Wenn der Hund nochmal zum Halbstarken wird

Aus dem knuffigen Hundebaby ist ein schlaksiger Vierbeiner geworden, der wie ein zweibeiniger Teenager plötzlich alles in Frage stellt, was die Hundeeltern von ihm verlagen. "Hilfe, Pubertät!", möchte da so manches geplagte Herrchen oder Frauchen gerne verzweifelt ausrufen. Die erste Phase der Pubertät haben Sie ja schon hinter sich. Nun geht's in die zweite Runde: Die zweite Pubertät. Aber keine Sorge – auch diese Zeit geht vorüber. Und sie ist sehr wichtig für die Entwicklung Ihres Hundes, denn sie trägt dazu bei, dass der Vierbeiner erwachsen wird und seinen Platz in der Menschen- und Hundewelt findet.

Die erste Pubertät beginnt je nach Rasse zwischen sechs und zwölf Monaten und geht mit der Geschlechtsreife einher. Große Rassen kommen etwas später in die Flegelphase, Hündinnen sind etwas frühreifer als Rüden. Die Hündin wird nun zum ersten Mal läufig, der Rüde beginnt, seinen Lauf zu heben, um zu pinkeln, und findet weibliche Artgnossen auf einmal sehr prickelnd. Außerdem rivalisiert er nun zunehmend auch mit anderen Rüden. Viele Hundehalter merken den Beginn der Pubertät nicht nur an der Geschlechtsreife, sondern an der Tatsache, dass der gute Benimm des vormals braven Vierbeiners auf einmal wie weg geblasen scheint.

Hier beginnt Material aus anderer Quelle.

(** What is left of [jobDetails_try] once the request has passed
    validation. *)
Lemma jobDetails_try_validated (E : env) (req : DetailsRequest.t) (w : world)
    (userId : Z) (credentials' : value) (service : JobPlatformService.t) :
  details_validated E req w userId credentials' service ->
  let externalId := DetailsRequest.externalId req in
  let lookup := GetJobListingByExternalId userId (Str externalId) in
  let w2 := {| store := store w; trace := (trace w ++ [GetUser userId]) ++ [lookup] |} in
  jobDetails_try E req w =
  match MemStorage.getJobListingByExternalId (store w) userId (Str externalId) with
  | Some jobListing =>
      (inr {| details_status := 200; details_json := DetailsListing jobListing |}, w2)
  | None =>
      match JobPlatformService.getJobDetails service (now E) (net E)
              credentials' externalId with
      | inl e => (inl e, w2)
      | inr None =>
          (inr {| details_status := 404;
                  details_json := DetailsMessage "Job not found on platform" |}, w2)
      | inr (Some jobDetails) =>
          match faults E (S (S (List.length (trace w)))) with
          | Some m =>
              (inl (Error m),
               {| store := store w;
                  trace := trace w2 ++ [CreateJobListing jobDetails] |})
          | None =>
              (inr {| details_status := 200;
                      details_json :=
                        DetailsListing
                          (fst (MemStorage.createJobListing (now E) (store w)
                                  jobDetails)) |},
               {| store := snd (MemStorage.createJobListing (now E) (store w)
                                  jobDetails);
                  trace := trace w2 ++ [CreateJobListing jobDetails] |})
          end
      end
  end.
Proof.
  intros (Hu & Hp & Hx & Hf0 & Hf1 & Hsvc & Hvalid & user & credentials
          & Huser & Hcred & Ht & Hc) externalId lookup w2.
  unfold jobDetails_try. rewrite Hu.
  apply String.eqb_neq in Hp. apply String.eqb_neq in Hx.
  rewrite Hp, Hx. cbn [orb].
  unfold io_bind, storage_read, storage_call, details_reply, io_ret, lift.
  rewrite Hf0, Huser, Hcred, Ht. cbn [negb]. rewrite Hc, Hsvc, Hvalid.
  cbn [negb trace store]. rewrite length_snoc, Hf1.
  fold externalId.
  destruct (MemStorage.getJobListingByExternalId (store w) userId (Str externalId));
    [reflexivity|].
  destruct (JobPlatformService.getJobDetails service (now E) (net E) credentials'
              externalId) as [e|[jobDetails|]]; [reflexivity| |reflexivity].
  cbn [trace store]. rewrite !length_snoc.
  destruct (faults E (S (S (List.length (trace w))))); reflexivity.
Qed.

End DetailsHandler.

(** X23. The job-details handler serves a stored listing from the store:
    for a validated request whose (user, externalId) key is stored, the
    answer is the stored row, nothing is written, and the platform is not
    consulted (the answer is the same for every network).  When the key is
    not stored, the adapter decides: [null] is answered 404, an adapter that
    raises is answered 500, both without a write; a listing is handed to
    [createJobListing], the row this call returns is the answer and the
    store is as the call leaves it, or the answer is 500 without a write
    when the call is rejected. *)
Theorem jobDetails_outcomes
    (E : Routes.env) (req : Handlers.DetailsRequest.t) (w : Routes.world)
    (userId : Z) (credentials' : value) (service : JobPlatformService.t) :
  Handlers.details_validated E req w userId credentials' service ->
  let externalId := Handlers.DetailsRequest.externalId req in
  let stored :=
    MemStorage.getJobListingByExternalId (Routes.store w) userId (Str externalId) in
  let fetched :=
    JobPlatformService.getJobDetails service (Routes.now E) (Routes.net E)
      credentials' externalId in
  (forall jobListing,
     stored = Some jobListing ->
     forall net',
       exists w',
         Handlers.jobDetails
           {| Routes.now := Routes.now E; Routes.net := net';
              Routes.JSON_parse := Routes.JSON_parse E;
              Routes.services := Routes.services E;
              Routes.faults := Routes.faults E |} req w
         = (inr {| Handlers.details_status := 200;
                   Handlers.details_json := Handlers.DetailsListing jobListing |}, w')
         /\ Routes.store w' = Routes.store w)
  /\ (stored = None -> fetched = inr None ->
      exists w',
        Handlers.jobDetails E req w
        = (inr {| Handlers.details_status := 404;
                  Handlers.details_json :=
                    Handlers.DetailsMessage "Job not found on platform" |}, w')
        /\ Routes.store w' = Routes.store w)
  /\ (forall e, stored = None -> fetched = inl e ->
      exists w',
        Handlers.jobDetails E req w
        = (inr {| Handlers.details_status := 500;
                  Handlers.details_json :=
                    Handlers.DetailsMessage "Failed to fetch job details" |}, w')
        /\ Routes.store w' = Routes.store w)
  /\ (forall jobDetails, stored = None -> fetched = inr (Some jobDetails) ->
      (Routes.faults E (S (S (List.length (Routes.trace w)))) = None ->
       exists w',
         Handlers.jobDetails E req w
         = (inr {| Handlers.details_status := 200;
                   Handlers.details_json :=
                     Handlers.DetailsListing
                       (fst (MemStorage.createJobListing (Routes.now E)
                               (Routes.store w) jobDetails)) |}, w')
         /\ Routes.store w'
            = snd (MemStorage.createJobListing (Routes.now E) (Routes.store w)
                     jobDetails))
      /\ (Routes.faults E (S (S (List.length (Routes.trace w)))) <> None ->
          exists w',
            Handlers.jobDetails E req w
            = (inr {| Handlers.details_status := 500;
                      Handlers.details_json :=
                        Handlers.DetailsMessage "Failed to fetch job details" |}, w')
            /\ Routes.store w' = Routes.store w)).
Proof.
  intros Hv externalId stored fetched.
  split; [|split; [|split]].
  - intros jobListing Hs net'.
    unfold Handlers.jobDetails, Routes.io_try.
    rewrite (jobDetails_try_validated
               {| Routes.now := Routes.now E; Routes.net := net';
                  Routes.JSON_parse := Routes.JSON_parse E;
                  Routes.services := Routes.services E;
                  Routes.faults := Routes.faults E |}
               req w userId credentials' service Hv).
    cbn [Routes.store]. fold externalId. fold stored. rewrite Hs.
    eexists. split; reflexivity.
  - intros Hs Hf. unfold Handlers.jobDetails, Routes.io_try.
    rewrite (jobDetails_try_validated E req w userId credentials' service Hv).
    fold externalId. fold stored. fold fetched. rewrite Hs, Hf.
    eexists. split; reflexivity.
  - intros e Hs Hf. unfold Handlers.jobDetails, Routes.io_try.
    rewrite (jobDetails_try_validated E req w userId credentials' service Hv).
    fold externalId. fold stored. fold fetched. rewrite Hs, Hf.
    eexists. split; reflexivity.
  - intros jobDetails Hs Hf. split; intros Hfault;
      unfold Handlers.jobDetails, Routes.io_try;
      rewrite (jobDetails_try_validated E req w userId credentials' service Hv);
      fold externalId; fold stored; fold fetched; rewrite Hs, Hf.
    + rewrite Hfault. eexists. split; reflexivity.
    + destruct (Routes.faults E _); [|congruence].
      eexists. split; reflexivity.
Qed.

(** User 1 asks for the details of the stored LinkedIn job "77" while
    LinkedIn is unreachable. *)
Lemma jobDetails_outcomes_witness :
  exists w',
    Handlers.jobDetails
      {| Routes.now := 5000;
         Routes.net := fun _ => Http.Rejected "timeout";
         Routes.JSON_parse := fun _ => inl (Error "Unexpected end of JSON input");
         Routes.services := JobServiceFactory.services;
         Routes.faults := fun _ => None |}
      (Examples.detailsOf "linkedin" "77") Examples.world1
    = (inr {| Handlers.details_status := 200;
              Handlers.details_json :=
                Handlers.DetailsListing Examples.storedLinkedInJob |}, w')
    /\ Routes.store w' = Examples.store1.
Proof.
  assert (Hv : Handlers.details_validated (Examples.environment Null [])
                 (Examples.detailsOf "linkedin" "77") Examples.world1 1
                 (spread_with Examples.linkedinCredentials "userId" (Num 1))
                 LinkedInService.service).
  { unfold Handlers.details_validated. simpl.
    repeat split; try discriminate.
    exists Examples.user1, Examples.linkedinCredentials. repeat split. }
  exact (proj1 (jobDetails_outcomes (Examples.environment Null [])
                  (Examples.detailsOf "linkedin" "77") Examples.world1 1 _ _ Hv)
           Examples.storedLinkedInJob eq_refl (fun _ => Http.Rejected "timeout")).
Defined.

Ist diese Zeit glücklich überstanden, atmen die meisten Hundehalter erst einmal auf. Aber es gibt auch noch eine zweite Phase der Pubertät, und zwar zwischen 18 und 24 Monaten. In dieser Zeit reift der Hund seelisch aus, Erziehungsfehler werden nun besonders deutlich: Der Vierbeiner testet noch einmal seine Grenzen aus und ist bestrebt, seinen Platz in der Hunde-, aber auch in der Menschenwelt zu finden. Diese zweite Phase der Pubertät nennt man auch Angstphase. Viele Tiere sind nämlich nun so sensibel wie ein rohes Ei.  Manche entwickeln plötzliche Ängste und sind in dieser Zeit sehr geräuschempfindlich. Gleichzeitig treten viele Hunde in der zweiten Pubertät noch einmal richtig halbstark auf. Sie können plötzlich aggressiv auf Artgenossen reagieren und Rangordnungskämpfe austragen. Wichtig ist daher, dem Hund weiterhin mit liebevoller Konsequenz zu begegnen und ihm auch Grenzen aufzuzeigen. Nicht mit Härte, sondern mit Fingerspitzengefühl. Seien Sie sich sicher: Auch diese zweite Pubertät geht vorbei, so wie sie gekommen ist!